A chassis from ILLIAC II at the Spurlock Museum exhibit, “Knowledge at Work: The University of Illinois at 150.”
A chassis from ILLIAC II at the Spurlock Museum exhibit, “Knowledge at Work: The University of Illinois at 150.”
You can see a couple of key pieces of ILLIAC II, though, and learn more about its prominent role in the long history of University of Illinois research as part of a new exhibit at the Spurlock Museum, “Knowledge at Work: The University of Illinois at 150.”

The exhibit, which runs through December 21, 2018, covers the breadth of the university’s history, from its founding in 1867 in a single building located where the Beckman Institute for Advanced Science and Technology now stands to its current global role as a leading research university.

At the literal heart of the exhibit is technology, and CS @ ILLINOIS is a major part of that.

A display in the middle of the exhibit area includes everything from a copy of the game Operation, invented at Illinois, to a scale model of an antenna of the kind that eventually sat on top of many American homes for TV reception.

Dominating that exhibit space are several pieces of significant CS history, among them a terminal from PLATO IV, the online education network pioneered by the university, and the control panel from the ILLIAC II.

There is also an intricately wired chassis from ILLIAC II.

Looking at the organized thicket of wires and transistors for the umpteenth time, Mike VanBlaricum remains impressed. VanBlaricum, BSEE ’72, MSEE ’74, and ECE PhD ’76, is the president of the museum’s advisory board and chief scientist at Toyon Research Corporation.

“What’s fun about this to me, as an electrical engineer, is everything’s discreet -- and that puppy’s been wired by hand,” he said.

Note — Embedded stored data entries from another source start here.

(* ===== verification/DistributedCache.v ===== *)
(** * The distributed cache ([src/mongo/distributed_cache.go])

    The cache shared by the proxy's pods: what is stored for a session, a
    transaction, a cursor and the location of a session, under which key, and
    what comes back.  The groups are [groupcache]'s (class [GroupOps]), the
    JSON encodings of the four structs are class [Json].  Starting and
    stopping the daemon and discovering peers are network set-up and are not
    modelled: the state starts with the groups that were created. *)

From S2P Require Import Prelude GoStrings.
From Stdlib Require Import ZArith Lia Ascii.

(** Pointers behind the interfaces [driver.Server] and [driver.Connection]. *)
Notation ServerRef := nat (only parsing).
Notation DriverConnRef := nat (only parsing).

Inductive SessionState := SessionStateActive | SessionStateInactive | SessionStateEnded.

Inductive TransactionState :=
| TransactionStateNone
| TransactionStateStarting
| TransactionStateInProgress
| TransactionStateCommitted
| TransactionStateAborted.

#[export] Instance SessionState_eq_decision : EqDecision SessionState.
Proof. solve_decision. Defined.
#[export] Instance TransactionState_eq_decision : EqDecision TransactionState.
Proof. solve_decision. Defined.

Record Session := {
  s_ID : string;
  s_LsID : list byte;
  s_ClientID : string;
  s_State : SessionState;
  s_CreatedAt : Z;
  s_LastActivity : Z;
  s_TransactionState : TransactionState;
  s_CurrentTxnNumber : Z;
  s_PinnedServer : option ServerRef;
  s_PinnedConnection : option DriverConnRef
}.

Record SessionLocation := {
  loc_SessionID : string;
  loc_PodIP : string;
  loc_PodPort : Z;
  loc_CreatedAt : Z;
  loc_LastActivity : Z
}.

Record SessionData := {
  sd_ID : string;
  sd_LsID : list byte;
  sd_ClientID : string;
  sd_State : SessionState;
  sd_CreatedAt : Z;
  sd_LastActivity : Z;
  sd_TransactionState : TransactionState;
  sd_CurrentTxnNumber : Z;
  sd_PinnedServerID : string;
  sd_PinnedConnID : string
}.

Record TransactionData := {
  tx_LsID : list byte;
  tx_ServerID : string;
  tx_TransactionNum : Z;
  tx_CreatedAt : Z
}.

Record CursorData := {
  cu_CursorID : Z;
  cu_Collection : string;
  cu_ServerID : string;
  cu_DatabaseName : string;
  cu_CreatedAt : Z
}.

(** [transport.Group] of groupcache.  A group is shared with the other pods;
    reading may bring a value in from a peer. *)
Class GroupOps (G : Type) := {
  Group_Set : string -> list byte -> Z -> G -> outcome unit * G;
  Group_Get : string -> Z -> G -> outcome (list byte) * G;
  Group_Remove : string -> G -> outcome unit * G
}.

(** What a group promises: a hit is the value last set for that key. *)
Class GroupLaws (G : Type) `{GO : GroupOps G} : Prop := {
  group_get_set k v expire now (g g' : G) v' :
    Group_Set k v expire g = (Ret (), g') -> fst (Group_Get k now g') = Ret v' -> v' = v
}.

(** [encoding/json] on one struct type; [None] is an error. *)
Class Json (A : Type) := {
  Marshal : A -> option (list byte);
  Unmarshal : list byte -> option A
}.

(** Decoding what was encoded gives the struct back. *)
Class JsonLaws (A : Type) `{J : Json A} : Prop := {
  json_roundtrip a data : Marshal a = Some data -> Unmarshal data = Some a
}.

(** [%p] of an interface value: the run-time address, or the text for nil. *)
Class PointerFormat := { fmt_p : option nat -> string }.

Record DistributedCache (G : Type) := {
  dc_enabled : bool;
  dc_SessionExpiry : Z;
  dc_TransactionExpiry : Z;
  dc_CursorExpiry : Z;
  dc_sessionGroup : option G;
  dc_transactionGroup : option G;
  dc_cursorGroup : option G;
  dc_sessionLocationGroup : option G
}.
Arguments dc_enabled {G}.
Arguments dc_SessionExpiry {G}.
Arguments dc_TransactionExpiry {G}.
Arguments dc_CursorExpiry {G}.
Arguments dc_sessionGroup {G}.
Arguments dc_transactionGroup {G}.
Arguments dc_cursorGroup {G}.
Arguments dc_sessionLocationGroup {G}.

Section Distributed.
Context {G : Type} `{GO : GroupOps G}.
Context `{JS : Json SessionData, JT : Json TransactionData, JC : Json CursorData, JL : Json SessionLocation}.
Context `{PF : PointerFormat}.
Notation DC := (DistributedCache G).
Implicit Types dc : DC.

“Computer Music from the University of Illinois,” an album of the “Illiac Suite,” the first piece of music composed by an electronic computer. It is part of “Knowledge at Work: The University of Illinois at 150” at the Spurlock Museum.
“Computer Music from the University of Illinois,” an album of the “Illiac Suite,” the first piece of music composed by an electronic computer. It is part of “Knowledge at Work: The University of Illinois at 150” at the Spurlock Museum.
The exhibit also includes a copy of the 1967 album, “Computer Music from the University of Illinois.” It’s a string-quartet performance of the “Illiac Suite,” the first piece of music composed by an electronic computer, in this case the original ILLIAC.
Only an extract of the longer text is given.